On Wednesday, two police officers were shot and seriously wounded by gunmen believed to be Al Shabaab militants at the border town of Liboi.
Another bloody attack occurred on Thursday morning when a landmine laid on a road in the outskirts of Mandera town blew up a military truck, killing one soldier.
Five other soldiers were seriously wounded in the attack and were airlifted to the Garissa provincial general hospital for treatment.
“Thirteen KDF troops onboard a service truck drove over a planted Improvised Explosive Device (IED) while on patrol duties in the general area of MLIMA FISI in Mandera,” Chirchir said in a statement. “One of the injured had succumbed to his injuries.”

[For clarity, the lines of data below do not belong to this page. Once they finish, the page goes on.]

(** * cli-continues: tool summaries, verbosity configuration, Claude parser

    A shallow embedding of the TypeScript sources

    - [utils/tool-summarizer.ts]  (formatting helpers, [SummaryCollector]),
    - [config/verbosity.ts]       (presets, [deepMerge], [getPreset],
                                   [parseUserConfig], [loadConfig]),
    - [parsers/claude.ts]         ([isTerminationMessage],
                                   [extractSubagentResult],
                                   [extractPendingFromThinking], the recent
                                   conversation and the loop over the
                                   subagents of [extractClaudeContext]),
    - [parsers/cursor.ts]         (token usage and conversation of
                                   [extractCursorContext]),
    - the inspection of a session ([pad], [rpad], [countLines],
                                   [analyzeRawMessages]),

    followed by the properties proved about them.

    Conventions of the embedding.

    - A JavaScript string is the sequence of its code units.  Rocq's [string]
      carries the code units below 256, which is the range in which the
      heuristics of the sources discriminate (ASCII phrases, an ASCII regular
      expression, Latin-1 white space).  The arrow of the summaries, the only
      character of the sources outside that range, is kept as the bytes of
      the source file.
    - A JavaScript number is an integer of [Z].  Every number of the presets
      is one, and the schema ([int], [min 0]) accepts no other.  Up to
      [MAX_SAFE_INTEGER] every integer is a number; where the sources read
      or print a number ([parseInt], a template literal) the embedding
      rounds and prints as JavaScript does beyond it, and the statements
      about the acceptance of a number keep to that range.
    - An object is the list of its own properties in insertion order; this
      is the order of [Object.keys] for the keys that are not array indices
      ([is_index]), and the statements about the order of keys exclude
      those.  Every object has [Object.prototype] as prototype, whose
      properties are what a lookup with [obj[key]] or [key in obj] finds
      when the object has no own property of that name.
    - A function that can throw returns an [outcome]. *)

From Stdlib Require Import ZArith List String Ascii Bool Lia.
From Stdlib Require Import DecimalString DecimalPos.
Import ListNotations.
Set Warnings "-register-all".
Local Open Scope string_scope.
Local Open Scope Z_scope.

(* ================================================================== *)
(** * Part I: the program *)
(* ================================================================== *)

(** ** JavaScript strings, numbers and objects *)
Module Js.

(** [s.length] *)
Definition len (s : string) : Z := Z.of_nat (String.length s).

(** [s.slice(start, end)]: negative indices count from the end, both are
    clamped to the string. *)
Definition slice (s : string) (start end_ : Z) : string :=
  let l := len s in
  let from := if start <? 0 then Z.max (l + start) 0 else Z.min start l in
  let to := if end_ <? 0 then Z.max (l + end_) 0 else Z.min end_ l in
  substring (Z.to_nat from) (Z.to_nat (Z.max (to - from) 0)) s.

Definition code (c : ascii) : Z := Z.of_nat (nat_of_ascii c).

(** Lower case of one code unit: A-Z and the upper-case letters of Latin-1
    (all of U+00C0..U+00DE but the multiplication sign). *)
Definition lower_unit (c : ascii) : ascii :=
  let n := code c in
  if ((65 <=? n) && (n <=? 90)) || ((192 <=? n) && (n <=? 222) && negb (n =? 215))
  then ascii_of_nat (Z.to_nat (n + 32))
  else c.

(** [s.toLowerCase()] *)
Fixpoint toLowerCase (s : string) : string :=
  match s with
  | EmptyString => EmptyString
  | String c t => String (lower_unit c) (toLowerCase t)
  end.

(** [s.includes(sub)] *)
Fixpoint includes (s sub : string) : bool :=
  prefix sub s ||
  match s with
  | EmptyString => false
  | String _ t => includes t sub
  end.

(** White space of [trim] and of the class [\s]: TAB, LF, VT, FF, CR, space
    and the no-break space. *)
Definition is_space (c : ascii) : bool :=
  let n := code c in
  ((9 <=? n) && (n <=? 13)) || (n =? 32) || (n =? 160).

Fixpoint trimStart (s : string) : string :=
  match s with
  | EmptyString => EmptyString
  | String c t => if is_space c then trimStart t else s
  end.

Fixpoint trimEnd (s : string) : string :=
  match s with
  | EmptyString => EmptyString
  | String c t =>
      match trimEnd t with
      | EmptyString => if is_space c then EmptyString else String c EmptyString
      | t' => String c t'
      end
  end.

(** [s.trim()] *)
Definition trim (s : string) : string := trimEnd (trimStart s).

(** Decimal digits: the class [\d]. *)
Definition is_digit (c : ascii) : bool :=
  let n := code c in (48 <=? n) && (n <=? 57).

(** [Number.MAX_SAFE_INTEGER]: up to it every integer is a number. *)
Definition MAX_SAFE_INTEGER : Z := 2 ^ 53 - 1.

(** [Infinity].  The largest number is [2^1024 - 2^971]; the integer
    [2^1024], which is no number, stands for [Infinity]. *)
Definition Infinity : Z := 2 ^ 1024.

(** The number nearest to an integer that is not negative: the integer
    itself up to [MAX_SAFE_INTEGER], and beyond it the nearest integer with
    53 significant bits, the even one of two that are as near, or
    [Infinity]. *)
Definition toDouble (m : Z) : Z :=
  if m <=? MAX_SAFE_INTEGER then m
  else
    let e := Z.log2 m - 52 in
    let q := Z.shiftr m e in
    let r := m - Z.shiftl q e in
    let half := Z.shiftl 1 (e - 1) in
    let q := if (half <? r) || ((r =? half) && Z.odd q) then q + 1 else q in
    let v := Z.shiftl q e in
    if Infinity <=? v then Infinity else v.

(** The integer that decimal digits denote. *)
Definition digitsValue (digits : string) : Z :=
  fold_left (fun acc c => 10 * acc + (code c - 48))
            (list_ascii_of_string digits) 0.

(** [parseInt] of a string of decimal digits: the number nearest to the
    integer that the digits denote (as V8 computes it; the standard lets an
    implementation take the digits after the twentieth for zeros). *)
Definition parseInt (digits : string) : Z :=
  toDouble (digitsValue digits).

(** The decimal notation of an integer. *)
Definition decimal (n : Z) : string :=
  NilZero.string_of_int (Z.to_int n).

Definition digitsOf (x : Z) : Z := Z.of_nat (String.length (decimal x)).

(** [Number::toString] beyond [MAX_SAFE_INTEGER]: the digits [s] and the
    exponent [n] with [s * 10^(n - k)] nearest to the number, for the least
    count [k] of digits with which some [s * 10^(n - k)] still denotes the
    number.  [candidatesAt x d k] are the pairs for [k] digits, [d] being
    the count of the digits of [x]. *)
Definition candidatesAt (x d k : Z) : list (Z * Z) :=
  flat_map (fun n =>
              let e := n - k in
              if e <? 0 then []
              else
                let p := 10 ^ e in
                let lo := x / p in
                filter (fun sn =>
                          let s := fst sn in
                          (10 ^ (k - 1) <=? s) && (s <? 10 ^ k) &&
                          (toDouble (s * p) =? x))
                       [(lo, n); (lo + 1, n)])
           [d; d + 1].

Definition closer (x k : Z) (a b : Z * Z) : Z * Z :=
  let da := Z.abs (fst a * 10 ^ (snd a - k) - x) in
  let db := Z.abs (fst b * 10 ^ (snd b - k) - x) in
  if db <? da then b
  else if (db =? da) && Z.odd (fst a) then b
  else a.

Fixpoint shortest (fuel : nat) (x d k : Z) : Z * Z * Z :=
  match fuel with
  | O => (x, d, d)
  | S fuel =>
      match candidatesAt x d k with
      | c :: rest => (fold_left (closer x k) rest c, k)
      | [] => shortest fuel x d (k + 1)
      end
  end.

Definition zeros (count : Z) : string :=
  String.concat "" (List.repeat "0" (Z.to_nat count)).

(** The notation of a number that is an integer and not negative: the
    decimal notation up to [MAX_SAFE_INTEGER]; beyond it the shortest digits
    that denote the number, filled with zeros below [10^21] and in exponent
    notation from there; [Infinity] by its name. *)
Definition doubleToString (x : Z) : string :=
  if x <=? MAX_SAFE_INTEGER then decimal x
  else if x =? Infinity then "Infinity"
  else
    match shortest 17 x (digitsOf x) 1 with
    | (s, n, k) =>
        let digits := decimal s in
        if n <=? 21 then digits ++ zeros (n - k)
        else
          match digits with
          | String c EmptyString => digits ++ "e+" ++ decimal (n - 1)
          | String c rest => String c ("." ++ rest) ++ "e+" ++ decimal (n - 1)
          | EmptyString => digits
          end
    end.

The attacks came six weeks after Nairobi sent troops and tanks into Somalia to fight the Al-Qaeda-linked Shabaab insurgents, accused of a series of attacks in Kenya including the abduction of four foreign women.
Kenyan officials have blamed the hardline Al Shabaab or their sympathisers for a spate of recent shootings and bombings, although armed bandits also operate in the border areas.
The extremist militia faces growing pressure as regional armies slowly encircle them, with Kenyan forces in the south, Ugandan and Burundian African Union forces in Mogadishu and Ethiopian troops in the west.
The conflict however comes at a cost for civilians caught up in the skirmishes.
The United Nations warned Thursday that Ethiopia’s reported deployment of troops into Somalia could worsen what is already the world’s most severe humanitarian crisis.
“Local sources report that hundreds of Ethiopian troops entered Somalia on November 20 opening a new front against Al Shabaab,” the UN Office for the Coordination of Humanitarian Affairs said in a report.
“The humanitarian community is deeply concerned about the consequences that this intervention could have on the already fragile humanitarian situation due to access to the population,” the report warned.
“The intensification of the conflict in Somalia threatens to increase internal displacement,” it added, the first time the United Nations has warned of the potentially dangerous consequences of Ethiopia’s move.
Some 250,000 people in south and central Somalia face imminent starvation, the UN report added, despite massive international efforts to get emergency aid out to critically affected regions of the war-torn country.